As crianças são conscientes desde muito jovens dos preconceitos raciais e sexistas que permitiram até hoje o monopólio dos homens brancos na disputa pela Casa Branca, segundo uma pesquisa divulgada neste domingo.

AFP |

Questionando a idéia de que que as crianças vivem em seu próprio mundo e que a cor da pele ou o sexo são neutros, pesquisadores da Universidade do Texas afirmam em seu estudo que uma ampla maioria dos estudantes primários sabe que nenhuma mulher, negro ou latino foi presidente dos Estados Unidos.

Muitos deles atribuem a baixa representação a uma discriminação, segundo Rebecca Bigler, principal coordenadora da pesquisa publicada na edição de outubro da revista Analyses of Social Issues and Public Policy.

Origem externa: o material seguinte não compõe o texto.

(** * Blacksmith service broker: lifecycle operations and backup schedules

    A shallow embedding of [broker.go] (package [main]) and of
    [shield/shield.go] (package [shield]).

    Conventions of the embedding:
    - a Go [error] is [option string]: [None] is [nil], [Some msg] is an
      error carrying the message that [fmt.Errorf] formatted;
    - a call [v, err := f(...)] whose value is used only when [err == nil]
      returns a sum: [inl v] on success, [inr msg] on failure;
    - methods on pointer receivers that talk to a remote collaborator
      return the collaborator's next state next to their Go results;
    - log lines ([log.Printf], [Debugf]) are not part of the model. *)

From Stdlib Require Import ZArith Ascii String.
From stdpp Require Import gmap strings list fin_maps.

Open Scope string_scope.

(** The Go [error] interface. *)
Definition error : Type := option string.

(** [interface{}] as far as the broker uses it: [nil], or an opaque
    structured value (credentials generated with the manifest). *)
Inductive Value : Type :=
| VString (s : string)
| VMap (fields : list (string * string)).

Definition interface : Type := option Value.

(** [fmt.Sprintf("%s/%s", a, b)] *)
Definition Sprintf_slash (a b : string) : string := a ++ "/" ++ b.

(** ** Types of the libraries the broker is written against *)

Module brokerapi.

Module Service.
Record t : Type := { ID : string; Name : string }.
End Service.

Module ProvisionDetails.
Record t : Type :=
    { ServiceID : string; PlanID : string;
      OrganizationGUID : string; SpaceGUID : string }.
End ProvisionDetails.

Module DeprovisionDetails.
Record t : Type := { PlanID : string; ServiceID : string }.
End DeprovisionDetails.

Module BindDetails.
Record t : Type := { AppGUID : string; PlanID : string; ServiceID : string }.
End BindDetails.

Module UnbindDetails.
Record t : Type := { PlanID : string; ServiceID : string }.
End UnbindDetails.

Module UpdateDetails.
Record t : Type := { ServiceID : string; PlanID : string }.
End UpdateDetails.

Module ProvisionedServiceSpec.
Record t : Type := { IsAsync : bool; DashboardURL : string }.
End ProvisionedServiceSpec.

Module LastOperation.
Record t : Type := { State : string; Description : string }.
  (** [brokerapi.LastOperation{}] *)
Definition zero : t := {| State := ""; Description := "" |}.
End LastOperation.

Module Binding.
Record t : Type := { Credentials : interface; SyslogDrainURL : string }.
  (** [var binding brokerapi.Binding] *)
Definition zero : t := {| Credentials := None; SyslogDrainURL := "" |}.
End Binding.

Definition IsAsync : Type := bool.

End brokerapi.

Module gogobosh.

Module Info.
Record t : Type := { Name : string; UUID : string }.
End Info.

Module Task.
Record t : Type := { ID : Z; State : string }.
End Task.

(** The four calls the broker makes on [*gogobosh.Client]. The director
    is a remote system: each call sees its state [D] and leaves a next
    state. *)
Class Client (D : Type) : Type :=
  { GetInfo : D -> (Info.t + string) * D;
    CreateDeployment : D -> string -> (Task.t + string) * D;
    DeleteDeployment : D -> string -> (Task.t + string) * D;
    GetTask : D -> Z -> (Task.t + string) * D }.

End gogobosh.

(** ** Package [main] *)

(** Of the [Plan] and [Service] structs (declared outside [broker.go]) the
  broker reads [ID], [Name] and [Plans]. *)
Module Plan.
Record t : Type := { ID : string; Name : string }.
(** [Plan{}] *)
Definition zero : t := {| ID := ""; Name := "" |}.
End Plan.

Module Service.
Record t : Type := { ID : string; Plans : list Plan.t }.
End Service.

(** *** The Vault (Operation Ledger) *)

Module Vault.

(** Modelled from the spec: the [Vault] type and its methods [Track],
    [State] and [Clear] are declared outside [broker.go]. The spec gives
    the Ledger one record per [instanceID] with [put -> ok | Error],
    [get -> Record | NotFound] and [delete -> ok | Error]; a record holds
    the kind, the task handle and the credentials. [outage] is the
    "store outage" under which writes and deletes fail. *)
Record OperationRecord : Type :=
  { kind : string; taskID : Z; credentials : interface }.

Record t : Type :=
  { secrets : gmap string OperationRecord; outage : bool }.

(** Modelled from the spec: [Track(instanceID, typ, taskID, creds) error]
    is the Ledger's put; it overwrites any prior record of the instance
    and fails, writing nothing, during an outage. *)
Definition Track (v : t) (instanceID typ : string) (task : Z)
    (creds : interface) : error * t :=
  if outage v then (Some "vault unavailable", v)
  else (None,
        {| secrets :=
             <[instanceID :=
                 {| kind := typ; taskID := task; credentials := creds |}]>
               (secrets v);
           outage := outage v |}).

(** Modelled from the spec: [State(instanceID) (typ, taskID, creds, err)]
    is the Ledger's get; it returns Go's zero values and an error when
    there is no record. *)
Definition State (v : t) (instanceID : string)
    : string * Z * interface * error :=
  match secrets v !! instanceID with
  | Some r => (kind r, taskID r, credentials r, None)
  | None => ("", 0%Z, None, Some "instance not found")
  end.

(** Modelled from the spec: [Clear(instanceID)] is the Ledger's delete;
    the caller sees no result, and nothing is deleted during an outage. *)
Definition Clear (v : t) (instanceID : string) : t :=
  if outage v then v
  else {| secrets := delete instanceID (secrets v); outage := outage v |}.

End Vault.

(** *** The broker *)

Section Broker.

(** The state of the BOSH director behind [b.BOSH]. *)
Context {D : Type} `{!gogobosh.Client D}.

(** Package-level functions declared outside [broker.go]:
    [ReadServices(dir...)] reads the service definitions from disk,
    [Catalog(ss)] turns them into the catalog the broker serves, and
    [GenManifest(plan, params)] renders the deployment manifest and the
    credentials. *)
Variable ReadServices : list string -> list Service.t + string.
Variable Catalog : list Service.t -> list brokerapi.Service.t.
Variable GenManifest :
  Plan.t -> gmap string string -> (string * interface) + string.

Record Broker : Type :=
  { Broker_Catalog : list brokerapi.Service.t;
    Plans : gmap string Plan.t;
    BOSH : D;
    Vault : Vault.t }.

Definition set_BOSH (b : Broker) (d : D) : Broker :=
  {| Broker_Catalog := Broker_Catalog b; Plans := Plans b;
     BOSH := d; Vault := Vault b |}.

Definition set_Vault (b : Broker) (v : Vault.t) : Broker :=
  {| Broker_Catalog := Broker_Catalog b; Plans := Plans b;
     BOSH := BOSH b; Vault := v |}.

Definition FindPlan (b : Broker) (planID serviceID : string)
    : Plan.t * error :=
  let key := Sprintf_slash planID serviceID in
  match Plans b !! key with
  | Some plan => (plan, None)
  | None => (Plan.zero, Some ("plan " ++ key ++ " not found"))
  end.

Definition Services (b : Broker) : list brokerapi.Service.t :=
  Broker_Catalog b.

(** The two nested [range] loops of the method [ReadServices], started on
    the map [m]. *)
Definition track_plans (m : gmap string Plan.t) (ss : list Service.t)
    : gmap string Plan.t :=
  foldl (fun m s =>
           foldl (fun m p =>
                    <[Sprintf_slash (Service.ID s) (Plan.ID p) := p]> m)
                 m (Service.Plans s))
        m ss.

Definition Broker_ReadServices (b : Broker) (dir : list string)
    : error * Broker :=
  match ReadServices dir with
  | inr err => (Some err, b)
  | inl ss =>
      (None,
       {| Broker_Catalog := Catalog ss;
          Plans := track_plans ∅ ss;
          BOSH := BOSH b; Vault := Vault b |})
  end.

Definition Provision (b : Broker) (instanceID : string)
    (details : brokerapi.ProvisionDetails.t) (asyncAllowed : bool)
    : (brokerapi.ProvisionedServiceSpec.t * error) * Broker :=
  let spec :=
    {| brokerapi.ProvisionedServiceSpec.IsAsync := true;
       brokerapi.ProvisionedServiceSpec.DashboardURL := "" |} in
  match FindPlan b (brokerapi.ProvisionDetails.ServiceID details)
                   (brokerapi.ProvisionDetails.PlanID details) with
  | (_, Some err) => ((spec, Some err), b)
  | (plan, None) =>
      let params : gmap string string :=
        <["name" := Plan.Name plan ++ "-" ++ instanceID]> ∅ in
      match gogobosh.GetInfo (BOSH b) with
      | (inr _, d1) =>
          ((spec, Some "BOSH deployment manifest generation failed"),
           set_BOSH b d1)
      | (inl info, d1) =>
          let params :=
            <["director_uuid" := gogobosh.Info.UUID info]> params in
          match GenManifest plan params with
          | inr _ =>
              ((spec, Some "BOSH deployment manifest generation failed"),
               set_BOSH b d1)
          | inl (manifest, creds) =>
              match gogobosh.CreateDeployment d1 manifest with
              | (inr _, d2) =>
                  ((spec, Some "backend BOSH deployment failed"),
                   set_BOSH b d2)
              | (inl task, d2) =>
                  match Vault.Track (Vault b) instanceID "provision"
                                    (gogobosh.Task.ID task) creds with
                  | (Some _, v) =>
                      ((spec, Some "Vault tracking failed"),
                       set_Vault (set_BOSH b d2) v)
                  | (None, v) =>
                      ((spec, None), set_Vault (set_BOSH b d2) v)
                  end
              end
          end
      end
  end.
Lemma run_teardown_isFlushing td w : isFlushing (run_teardown td w) = isFlushing w.
Proof. by destruct td. Qed.

Lemma dispose_isFlushing n : forall d w w',
  dispose n d w = Returns tt w' -> isFlushing w' = isFlushing w.
Proof.
  induction n as [|n IH]; intros d w w' H; [done|].
  cbn [dispose] in H. destruct (disposables w !! d) as [obj|]; [|done].
  destruct (active obj); [|by injection H as <-].
  unfold bind in H.
  destruct (for_each (run_child (dispose n)) (children obj) w) as [[] w1| | |] eqn:Hch;
    try done.
  unfold modify in H. injection H as <-. cbn.
  apply (for_each_isFlushing _ _) in Hch; [done|].
  intros [td|c] v v' _ Hv; cbn [run_child] in Hv.
  - unfold modify in Hv. injection Hv as <-. apply run_teardown_isFlushing.
  - by apply IH in Hv.
Qed.

Lemma testSchedule_isFlushing n cb delay sub w w' :
  testSchedule n cb delay sub w = Returns tt w' -> isFlushing w' = isFlushing w.
Proof.
  cbv [testSchedule bind is_inactive ret].
  destruct sub as [s|].
  - destruct (disposables w !! s) as [obj|] eqn:Hs; [|done].
    destruct (active obj) eqn:Hact; cbn [negb]; [|by intros H; injection H as <-].
    destruct (getActionInsertIndex _ _); [|done].
    cbv [Disposable add]. cbn [disposables set_disposables set_next_action set_actions].
    rewrite (lookup_app_l_Some _ _ _ _ Hs), Hact. by intros H; injection H as <-.
  - destruct (getActionInsertIndex _ _); [|done]. by intros H; injection H as <-.
Qed.

(** Operations other than reset() leave the guard set. *)
Lemma run_ops_keeps_guard n body : forall w w',
  forallb no_reset body = true ->
  isFlushing w = true ->
  run_ops (flush n) n body w = Returns tt w' ->
  isFlushing w' = true.
Proof.
  unfold run_ops. induction body as [|op body IH]; intros w w' Hbody Hfl H.
  - by injection H as <-.
  - cbn [forallb] in Hbody. apply andb_true_iff in Hbody as [Hop Hbody].
    cbn [for_each] in H. unfold bind in H.
    destruct (run_op (flush n) n op w) as [[] w1| | |] eqn:Hrun; try done.
    apply (IH w1 w' Hbody); [|done].
    destruct op; cbn [run_op] in Hrun; try done.
    + unfold modify in Hrun. by injection Hrun as <-.
    + destruct n as [|n]; [done|]. rewrite flush_reentrant in Hrun by done.
      by injection Hrun as <-.
    + apply testSchedule_isFlushing in Hrun. congruence.
    + apply dispose_isFlushing in Hrun. congruence.
Qed.
Record Sdk : Type := {
  instance : option ManagerPtr;          (* MuseManagerWindows::get_instance() *)
  muses : list MusePtr;                  (* the current snapshot *)
  devices : MusePtr -> MuseDevice;       (* the device objects *)
  listening : bool;
  muse_listener : option ListenerPtr;
  failing : SdkCall -> option Exn        (* calls that currently throw *)
}.

(** ** Event payloads *)

Inductive Accelerometer : Type := X | Y | Z_axis.
Inductive Battery : Type :=
  CHARGE_PERCENTAGE_REMAINING | MILLIVOLTS | TEMPERATURE_CELSIUS.
Inductive Eeg : Type := EEG1 | EEG2 | EEG3 | EEG4 | AUX_LEFT | AUX_RIGHT.

Record MuseDataPacket : Type := {
  packet_type : Z;
  get_accelerometer_value : Accelerometer -> float;
  get_battery_value : Battery -> float;
  get_eeg_channel_value : Eeg -> float
}.

Record MuseArtifactPacket : Type := {
  headband_on : bool;
  blink : bool;
  jaw_clench : bool
}.

Record MuseConnectionPacket : Type := {
  current_connection_state : Z
}.

(** The named values of [MuseDataPacketType] come from the SDK header,
    which is not part of the sources; they are taken as a parameter.  The
    three labels of the [switch] are pairwise different, as C++ requires
    of [case] labels. *)
Class MuseDataPacketType : Type := {
  ACCELEROMETER : Z;
  BATTERY : Z;
  EEG : Z;
  ARTIFACTS : Z;
  case_labels_distinct :
    ACCELEROMETER <> BATTERY /\ ACCELEROMETER <> EEG /\ BATTERY <> EEG
}.

(** ** The trace *)

Inductive PacketAccess : Type :=
| read_packet_type
| read_accelerometer_value (a : Accelerometer)
| read_battery_value (b : Battery)
| read_eeg_channel_value (e : Eeg)
| read_headband_on
| read_blink
| read_jaw_clench.

(** Calls through the caller's function pointers. *)
Inductive Invocation : Type :=
| MuseListChanged (f : CallbackPtr)
| ConnectionStateChanged (f : CallbackPtr) (state : Z) (name : string)
| DataReceived (f : CallbackPtr) (packetType : Z) (data : list float)
               (dataLength : Z).

Inductive Event : Type :=
| Call (c : SdkCall)
| Access (a : PacketAccess)
| Invoke (i : Invocation).

(** ** The bridge's globals *)

Record Globals : Type := {
  g_manager : option ManagerPtr;
  g_museListChangedCallback : option CallbackPtr;
  g_connectionStateChangedCallback : option CallbackPtr;
  g_dataReceivedCallback : option CallbackPtr;
  g_currentMuse : option MusePtr;
  g_listener : option ListenerPtr;
  g_connectionListener : option ListenerPtr;
  g_dataListener : option ListenerPtr
}.

(** All globals are initialised to [nullptr]. *)
Definition initial_globals : Globals := {|
  g_manager := None;
  g_museListChangedCallback := None;
  g_connectionStateChangedCallback := None;
  g_dataReceivedCallback := None;
  g_currentMuse := None;
  g_listener := None;
  g_connectionListener := None;
  g_dataListener := None
|}.

Record World : Type := {
  globals : Globals;
  sdk : Sdk;
  next_object : nat;        (* the address [make_shared] hands out next *)
  trace : list Event
}.

(** *** Assignments to one global *)

Definition set_g_manager (v : option ManagerPtr) (g : Globals) : Globals :=
  {| g_manager := v;
     g_museListChangedCallback := g_museListChangedCallback g;
     g_connectionStateChangedCallback := g_connectionStateChangedCallback g;
     g_dataReceivedCallback := g_dataReceivedCallback g;
     g_currentMuse := g_currentMuse g;
     g_listener := g_listener g;
     g_connectionListener := g_connectionListener g;
     g_dataListener := g_dataListener g |}.

Definition set_g_museListChangedCallback (v : option CallbackPtr)
    (g : Globals) : Globals :=
  {| g_manager := g_manager g;
     g_museListChangedCallback := v;
     g_connectionStateChangedCallback := g_connectionStateChangedCallback g;
     g_dataReceivedCallback := g_dataReceivedCallback g;
     g_currentMuse := g_currentMuse g;
     g_listener := g_listener g;
     g_connectionListener := g_connectionListener g;
     g_dataListener := g_dataListener g |}.

Definition set_g_connectionStateChangedCallback (v : option CallbackPtr)
    (g : Globals) : Globals :=
  {| g_manager := g_manager g;
     g_museListChangedCallback := g_museListChangedCallback g;
     g_connectionStateChangedCallback := v;
     g_dataReceivedCallback := g_dataReceivedCallback g;
     g_currentMuse := g_currentMuse g;
     g_listener := g_listener g;
     g_connectionListener := g_connectionListener g;
     g_dataListener := g_dataListener g |}.

Definition set_g_dataReceivedCallback (v : option CallbackPtr)
    (g : Globals) : Globals :=
  {| g_manager := g_manager g;
     g_museListChangedCallback := g_museListChangedCallback g;
     g_connectionStateChangedCallback := g_connectionStateChangedCallback g;
     g_dataReceivedCallback := v;
     g_currentMuse := g_currentMuse g;
     g_listener := g_listener g;
     g_connectionListener := g_connectionListener g;
     g_dataListener := g_dataListener g |}.

Definition set_g_currentMuse (v : option MusePtr) (g : Globals) : Globals :=
  {| g_manager := g_manager g;
     g_museListChangedCallback := g_museListChangedCallback g;
     g_connectionStateChangedCallback := g_connectionStateChangedCallback g;
     g_dataReceivedCallback := g_dataReceivedCallback g;
     g_currentMuse := v;
     g_listener := g_listener g;
     g_connectionListener := g_connectionListener g;
     g_dataListener := g_dataListener g |}.

Definition set_g_listener (v : option ListenerPtr) (g : Globals) : Globals :=
  {| g_manager := g_manager g;
     g_museListChangedCallback := g_museListChangedCallback g;
     g_connectionStateChangedCallback := g_connectionStateChangedCallback g;
     g_dataReceivedCallback := g_dataReceivedCallback g;
     g_currentMuse := g_currentMuse g;
     g_listener := v;
     g_connectionListener := g_connectionListener g;
     g_dataListener := g_dataListener g |}.

Definition set_g_connectionListener (v : option ListenerPtr)
    (g : Globals) : Globals :=
  {| g_manager := g_manager g;
     g_museListChangedCallback := g_museListChangedCallback g;
     g_connectionStateChangedCallback := g_connectionStateChangedCallback g;
     g_dataReceivedCallback := g_dataReceivedCallback g;
     g_currentMuse := g_currentMuse g;
     g_listener := g_listener g;
     g_connectionListener := v;
     g_dataListener := g_dataListener g |}.

Definition set_g_dataListener (v : option ListenerPtr) (g : Globals) : Globals :=
  {| g_manager := g_manager g;
     g_museListChangedCallback := g_museListChangedCallback g;
     g_connectionStateChangedCallback := g_connectionStateChangedCallback g;
     g_dataReceivedCallback := g_dataReceivedCallback g;
     g_currentMuse := g_currentMuse g;
     g_listener := g_listener g;
     g_connectionListener := g_connectionListener g;
     g_dataListener := v |}.

(** ** The monad: state and exceptions *)

Inductive Outcome (A : Type) : Type :=
| Returned (a : A)
| Thrown (e : Exn).
Arguments Returned {A} a.
Arguments Thrown {A} e.

Definition M (A : Type) : Type := World -> Outcome A * World.

Definition ret {A} (a : A) : M A := fun w => (Returned a, w).

Definition bind {A B} (m : M A) (k : A -> M B) : M B :=
  fun w =>
    match m w with
    | (Returned a, w1) => k a w1
    | (Thrown e, w1) => (Thrown e, w1)
    end.

Declare Scope bridge_scope.
Delimit Scope bridge_scope with bridge.
Notation "x <- m ;; k" := (bind m (fun x => k))
  (at level 100, m at next level, right associativity) : bridge_scope.
Notation "m ;; k" := (bind m (fun _ => k))
  (at level 100, right associativity) : bridge_scope.
Local Open Scope bridge_scope.

(** [try { body } catch (const std::exception&) { on_std } catch (...)
    { on_other }].  What the body did before it threw stays done. *)
Definition try_catch {A} (body : M A) (on_std on_other : M A) : M A :=
  fun w =>
    match body w with
    | (Returned a, w1) => (Returned a, w1)
    | (Thrown std_exception, w1) => on_std w1
    | (Thrown unknown_exception, w1) => on_other w1
    end.

(** [try { body } catch (const std::exception&) { on_std }]: anything else
    keeps propagating. *)
Definition try_catch_std {A} (body : M A) (on_std : M A) : M A :=
  fun w =>
    match body w with
    | (Thrown std_exception, w1) => on_std w1
    | r => r
    end.

(** [try { body } catch (...) { handler }]. *)
Definition try_catch_all {A} (body : M A) (handler : M A) : M A :=
  try_catch body handler handler.

Definition load {A} (field : Globals -> A) : M A :=
  fun w => (Returned (field (globals w)), w).

Definition store (assign : Globals -> Globals) : M unit :=
  fun w => (Returned tt,
            {| globals := assign (globals w); sdk := sdk w;
               next_object := next_object w; trace := trace w |}).

Definition emit (e : Event) : M unit :=
  fun w => (Returned tt,
            {| globals := globals w; sdk := sdk w;
               next_object := next_object w; trace := trace w ++ [e] |}).

(** [std::make_shared<T>()] for the stateless adapter classes: a fresh
    address. *)
Definition make_shared : M (option ListenerPtr) :=
  fun w => (Returned (Some (next_object w)),
            {| globals := globals w; sdk := sdk w;
               next_object := S (next_object w); trace := trace w |}).

(** An SDK call: it is recorded, then either throws (leaving the SDK as it
    was) or takes effect and yields its result. *)
Definition sdk_call {A} (c : SdkCall) (effect : Sdk -> Sdk)
    (result : Sdk -> A) : M A :=
  fun w =>
    let t := trace w ++ [Call c] in
    match failing (sdk w) c with
    | Some e => (Thrown e, {| globals := globals w; sdk := sdk w;
                              next_object := next_object w; trace := t |})
    | None => (Returned (result (sdk w)),
               {| globals := globals w; sdk := effect (sdk w);
                  next_object := next_object w; trace := t |})
    end.

(** ** The SDK calls

    What a call does to the SDK when it completes is the SDK's business;
    the reference behaviour below is the plain reading of the call names:
    registering adds a listener to the device, unregistering removes it,
    [disconnect] and [run_asynchronously] switch the device's link off and
    on, and nothing but an unregister call removes a listener. *)

Definition update_device (m : MusePtr) (f : MuseDevice -> MuseDevice)
    (s : Sdk) : Sdk :=
  {| instance := instance s;
     muses := muses s;
     devices := fun p => if Nat.eqb p m then f (devices s p) else devices s p;
     listening := listening s;
     muse_listener := muse_listener s;
     failing := failing s |}.

Definition set_listening (b : bool) (s : Sdk) : Sdk :=
  {| instance := instance s; muses := muses s; devices := devices s;
     listening := b; muse_listener := muse_listener s;
     failing := failing s |}.

Definition set_muse_listener_of (l : option ListenerPtr) (s : Sdk) : Sdk :=
  {| instance := instance s; muses := muses s; devices := devices s;
     listening := listening s; muse_listener := l;
     failing := failing s |}.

Esta psicóloga da Universidade de Kansas entrevistou em 2006 um total de 205 crianças com idades entre 5 e 10 anos, pertencentes a diferentes grupos étnicos e raciais, muito antes de uma mulher, Hillary Clinton, e um negro, Barack Obama, entrarem na disputa pela Casa Branca.

Embora a maioria tenha afirmado que as pessoas de todas as raças e sexos deveriam ter o direito de chegar à presidência, apresentaram razões surpreendentes em suas respostas.

Uma criança em cada quarto disse que é "ilegal para as mulheres" ser presidente e uma em cada três explicou que a ausência de mulheres, negros ou latinos nas campanhas eleitorais se devia ao sexismo ou racismo dos eleitores.

Além disso, um terço das crianças entrevistadas consideraram que as mulheres e as minorias estão excluídas da corrida pela Casa Branca por falta de capacidade.